Boats of Jewish hopes: A ‘what if’ journey with artist Netta Lieber Sheffer
The artist is known for looking for what is missing. She says she is inspired by absence.
What would have happened to the Jewish people if the State of Israel had not been established in 1948? In history, there were many scenarios and ideas about where to situate our nation.
In a monumental exhibition, “Shattered Hopes and Roads Not Taken,” at the Tel Aviv Museum of Art (TAMA), Israeli artist Netta Lieber Sheffer, the recipient of the 2023 Haim Shiff Prize for Figurative-Realist Art, examines this issue in detail.
The artist is known for looking for what is missing. She says she is inspired by absence.
She spent four years working on the exhibition, mostly on research, before she started to draw these stories on paper, putting each story in a separate boat.
In the show, Lieber Sheffer portrays over 150 characters, of which 42 were real people. She takes the viewers via charcoal drawings of 11 giant boats, sailing on the empty walls of the museum, on a journey of unfulfilled ideas.
The drawings are in black and white, but ironically she exposes that our history was never just black-and -white, and, as she emphasizes, this is important to remember in our present, too.
In an interview with the Magazine, she confided that at the beginning of this project she wasn’t sure whether it would ever be shown. She was working on it out of her own need. Last year’s prize for her previous art achievements came with the opportunity of the exhibition at TAMA.
Simultaneous to her solo show, viewers can see her other work in pastel pencil, in color this time: Order of Priorities at the group exhibition “Common Ground” at the Israel Museum in Jerusalem.
I have seen your exhibition “Shattered Hopes and Roads Not Taken” twice. At first, I was impressed by its form, of enormous charcoal drawings of boats, in black and white, floating on the white walls of The Tel Aviv Museum of Art. The second time, I wanted to know the stories behind the figures and symbols from the past that you examined in detail. As we meet, I would like to ask, why did you trace these historical crossroads of Jewish identity and settlements?
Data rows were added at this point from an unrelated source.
Section CsvFacts.

Implicit Types (s t x acc rest : string) (c d : ascii) (done : list string).

Lemma append_cons c s t : String c s +:+ t = String c (s +:+ t).
Proof. reflexivity. Qed.

Lemma append_nil_r s : s +:+ EmptyString = s.
Proof. induction s as [|c s IH]; [reflexivity|]. rewrite append_cons, IH. reflexivity. Qed.

Lemma append_assoc s t x : (s +:+ t) +:+ x = s +:+ (t +:+ x).
Proof. induction s as [|c s IH]; [reflexivity|]. rewrite !append_cons, IH. reflexivity. Qed.

Lemma needs_quote_cons c s :
  needs_quote (String c s) = false -> plain_char c = true /\ needs_quote s = false.
Proof.
  cbn [needs_quote]. unfold plain_char. intros H.
  destruct (Ascii.eqb c COMMA), (Ascii.eqb c DQUOTE), (is_newline c); try discriminate.
  split; [reflexivity | exact H].
Qed.

Lemma plain_char_tests c :
  plain_char c = true ->
  Ascii.eqb c COMMA = false /\ Ascii.eqb c DQUOTE = false /\ is_newline c = false.
Proof.
  unfold plain_char.
  destruct (Ascii.eqb c COMMA), (Ascii.eqb c DQUOTE), (is_newline c); try discriminate.
  auto.
Qed.

(** In the middle of the text, a line ends after a line feed or a lone
    carriage return only. *)
Lemma line_ends_other c rest :
  is_newline c = false -> rest <> EmptyString -> line_ends c rest = false.
Proof.
  unfold is_newline, line_ends. intros H Hne.
  destruct rest as [|d rest]; [congruence|].
  apply orb_false_iff in H as [-> ->]. reflexivity.
Qed.

(** Inside quotes every character but the quote is taken as it is, and a
    line that ends there goes on. *)
Lemma in_quoted_step c acc done rest :
  Ascii.eqb c DQUOTE = false ->
  csv_records (mkParser IN_QUOTED_FIELD acc done) (String c rest) =
  csv_records (mkParser IN_QUOTED_FIELD (acc +:+ String c EmptyString) done) rest.
Proof.
  intros H. cbn [csv_records parse_process_char state]. rewrite H.
  cbn [parse_add_char cell cells]. destruct (line_ends c rest); reflexivity.
Qed.

Lemma in_quoted_quote acc done rest :
  rest <> EmptyString ->
  csv_records (mkParser IN_QUOTED_FIELD acc done) (String DQUOTE rest) =
  csv_records (mkParser QUOTE_IN_QUOTED_FIELD acc done) rest.
Proof.
  intros H. cbn [csv_records parse_process_char state].
  change (Ascii.eqb DQUOTE DQUOTE) with true. cbn [set_state cell cells].
  rewrite line_ends_other by (exact H || reflexivity). reflexivity.
Qed.

Lemma quote_quote acc done rest :
  rest <> EmptyString ->
  csv_records (mkParser QUOTE_IN_QUOTED_FIELD acc done) (String DQUOTE rest) =
  csv_records (mkParser IN_QUOTED_FIELD (acc +:+ String DQUOTE EmptyString) done) rest.
Proof.
  intros H. cbn [csv_records parse_process_char state].
  change (Ascii.eqb DQUOTE DQUOTE) with true. cbn [parse_add_char cell cells].
  rewrite line_ends_other by (exact H || reflexivity). reflexivity.
Qed.

Lemma append_snoc acc c x : (acc +:+ String c EmptyString) +:+ x = acc +:+ String c x.
Proof. rewrite append_assoc. reflexivity. Qed.

(** The body of a quoted cell, up to and with the closing quote. *)
Lemma quoted_body x acc done rest :
  rest <> EmptyString ->
  csv_records (mkParser IN_QUOTED_FIELD acc done)
    (double_quotes x +:+ String DQUOTE rest) =
  csv_records (mkParser QUOTE_IN_QUOTED_FIELD (acc +:+ x) done) rest.
Proof.
  intros Hne. revert acc. induction x as [|c x IH]; intros acc.
  - cbn [double_quotes]. rewrite append_nil_r. apply in_quoted_quote. exact Hne.
  - cbn [double_quotes]. destruct (Ascii.eqb c DQUOTE) eqn:E.
    + apply Ascii.eqb_eq in E. subst c. rewrite !append_cons.
      rewrite in_quoted_quote by discriminate.
      rewrite quote_quote by (destruct (double_quotes x); discriminate).
      rewrite IH, append_snoc. reflexivity.
    + rewrite append_cons, (in_quoted_step _ _ _ _ E), IH, append_snoc. reflexivity.
Qed.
I was thinking about our life here, that it’s [like] a highway; we are just driving crazy without noticing where we are going. (My thoughts were before Oct. 7.) It was interesting for me to see what is underneath our highway. So I didn’t draw anything about here and now, but about different alternatives that were...
Up to 1948?
Right. From the mid-18th century until World War II, there were approximately 40 such political proposals for the Jewish people. I drew 26 of them on a map [Map of Territorial Alternatives, the first drawing at the exhibition], and I thought of possible solutions that there were for the Jewish people.
For example, American journalist Mordecai Manuel Noah bought a third of Grand Island, near Niagara Falls in the United States, and he wanted to bring Jews from all over the world there, to live there. He thought if he built skyscrapers, he could bring six million Jews. Not all Jews, six million, which is a familiar number.... It was 1825. He made a ceremony, and he put the first stone there and he called this place Ararat. He wanted to save Jews. This stone is still there.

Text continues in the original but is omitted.